Se o Rio está cheio de novidades gastronômicas marinhas, a cidade tem um respeitável time de restaurantes e bares dos mais tradicionais que têm nos pescados a especialidade da casa. Quase sempre são lugares de origem portuguesa ou espanhola. O Bar Urca, o Rio Minho, o Fim de Tarde e o Shyrley, no Leme, são exemplos disso. Também destacaria um quarteto histórico de Copacabana: O Caranguejo, a Adega Pérola, o Príncipe de Mônaco e A Marisqueira – que está passando por grande reforma, e promete voltar renovado. Todos antigos, todos tradicionais e muito cariocas, e especializados em pescados. Ainda bem que esse cardume de bem-vindas novidades vem renovando essa tradição marinha que é a cara do Rio, mas que andava um pouco esquecida.

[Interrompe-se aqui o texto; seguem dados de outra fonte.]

(** *** The chunk stream *)

Lemma sendChunks_sameCore node buf total (st : St) :
  sameCore (foldl (sendChunk cfg wsOpen Date_now node buf total) st
              (seqZ 0 total)) st.
Proof using Hopen. by rewrite sendChunks_open. Qed.

Lemma lookups_insert_other {A} (l : list A) p v ps items :
  p ∉ ps →
  Forall2 (λ q y, l !! q = Some y) ps items →
  Forall2 (λ q y, <[p := v]> l !! q = Some y) ps items.
Proof.
  intros Hnotin Hat. induction Hat as [|q y ps items Hq Hat IH]; [constructor|].
  apply not_elem_of_cons in Hnotin as [Hne Hnotin]. constructor; [|by apply IH].
  by rewrite list_lookup_insert_ne.
Qed.

(** The outer loop of [streamImageChunks] from the [j]-th streamed node on,
    when the nodes at the remaining positions are [items]. *)
Lemma foldl_streamNodeAt streamed ps : ∀ items j (nodes : list IRNode) (st : St),
  0 < IMAGE_CHUNK_SIZE cfg →
  Forall2 (λ p x, nodes !! p = Some x) ps items →
  NoDup ps →
  Forall (wellFormed cfg) items →
  Forall (λ x, isStreamedNode x = true) items →
  let r :=
    foldl (streamNodeAt cfg wsOpen Date_now streamed) (nodes, st)
          (zip (seq j (length ps)) ps) in
  sameCore r.2 st
  ∧ ws r.2
    = ws st ++ specChunkStream cfg Date_now items j streamed (sequenceNumber st)
  ∧ sequenceNumber r.2
    = sequenceNumber st
      + Z.of_nat (length (specChunkStream cfg Date_now items j streamed
                            (sequenceNumber st))).
Proof using Hopen.
  induction ps as [|p ps IH]; intros items j nodes st Hsize Hat Hnd Hwf Hstr.
  - apply Forall2_nil_inv_l in Hat as ->. simpl.
    rewrite app_nil_r. repeat split. lia.
  - apply Forall2_cons_inv_l in Hat as (x & items' & Hp & Hat & ->).
    apply NoDup_cons in Hnd as [Hnotin Hnd].
    apply Forall_cons in Hwf as [Hwfx Hwf].
    apply Forall_cons in Hstr as [Hstrx Hstr].
    unfold wellFormed in Hwfx. unfold isStreamedNode in Hstrx.
    destruct (imageChunkRef x) as [ref|] eqn:Href; [|done].
    destruct (_imageBuffer x) as [buf|] eqn:Hbuf; [|done].
    subst ref.
    set (count := ceil_div (Z.of_nat (length buf)) (IMAGE_CHUNK_SIZE cfg)).
    assert (0 ≤ count) as Hcount.
    { apply ceil_div_nonneg; lia. }
    assert (streamNodeAt cfg wsOpen Date_now streamed (nodes, st) (j, p)
            = (<[p := deleteImageBuffer x]> nodes,
               StreamController.mkState (sequenceNumber st + count + 1)
                 (imageProcessor st) (totalNodes st)
                 (ws st
                  ++ map (specChunk cfg Date_now x buf (sequenceNumber st))
                         (seqZ 0 count)
                  ++ [PROGRESS "streaming_images" (Z.of_nat j + 1)
                        (Z.of_nat streamed) (sequenceNumber st + count)])
                 (world st))) as Hstep.
    { unfold streamNodeAt. rewrite Hp, Hbuf, Href. cbn [totalChunks].
      fold count. rewrite sendChunks_open by done. unfold sendProgress.
      rewrite sendNumbered_open by done.
      cbn [sequenceNumber imageProcessor totalNodes ws world].
      rewrite (chunkMessages_spec cfg Date_now) by done. fold count.
      rewrite Z2Nat.id by done. by rewrite <- app_assoc. }
    cbn zeta. cbn [length seq zip zip_with foldl]. rewrite Hstep.
    match goal with |- context [foldl _ (?n, ?s) _] =>
      specialize (IH items' (S j) n s Hsize) end.
    destruct IH as (Hcore & Hws & Hseq); [|done..|].
    { by apply lookups_insert_other. }
    cbn [sequenceNumber imageProcessor totalNodes ws world] in *.
    split; [exact Hcore|]. cbn [specChunkStream]. rewrite Hbuf. fold count.
    rewrite Hws, Hseq. rewrite <- !app_assoc. cbn [app]. split; [done|].
    rewrite !length_app, length_map, length_seqZ. cbn [length]. lia.
Qed.

Lemma streamImageChunks_spec (nodes : list IRNode) (st : St) :
  0 < IMAGE_CHUNK_SIZE cfg →
  Forall (wellFormed cfg) nodes →
  let items := filter (λ x, isStreamedNode x = true) nodes in
  let r := streamImageChunks cfg wsOpen Date_now nodes st in
  sameCore r.2 st
  ∧ ws r.2
    = ws st
      ++ specChunkStream cfg Date_now items 0 (length items) (sequenceNumber st)
  ∧ sequenceNumber r.2
    = sequenceNumber st
      + Z.of_nat (length (specChunkStream cfg Date_now items 0 (length items)
                            (sequenceNumber st))).
Proof using Hopen.
  intros Hsize Hwf items r. subst r. unfold streamImageChunks.
  pose proof (positions_filter isStreamedNode nodes) as Hat. fold items in Hat.
  pose proof (Forall2_length _ _ _ Hat) as Hlen.
  case_decide as Hnone.
  - rewrite Hnone in Hlen. symmetry in Hlen.
    apply nil_length_inv in Hlen. rewrite Hlen. simpl.
    rewrite app_nil_r. repeat split. lia.
  - rewrite <- Hlen.
    apply foldl_streamNodeAt; [done|done|apply NoDup_positions| |].
    + subst items. apply Forall_forall. intros x [_ Hx]%list_elem_of_filter.
      by eapply Forall_forall in Hwf.
    + subst items. apply Forall_forall. by intros x [Hx _]%list_elem_of_filter.
Qed.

E nem falamos dos quiosques de praia… No finalzinho do ano passado, Rapahel Vidal, que domina o Largo de São Francisco da Prainha, com a sua casa Porto, o Bafo da Prainha e outros negócios, inaugurou o Ginga, com pés fincados na areia do Leme e menu de petiscos marinhos, além de muito samba e cerveja gelada. Quem não gosta?

Quando o assunto são pescados em quiosques da orla podemos destacar alguns, como o De Lamare, o Azur e o Cavalo-Marinho, sem falar no Venga Chiringuito, na Avenida Atlântica, que compra os peixes em sua maioria na colônia de Z-13 ali perto, no Posto 6. Porque procedência é fundamental.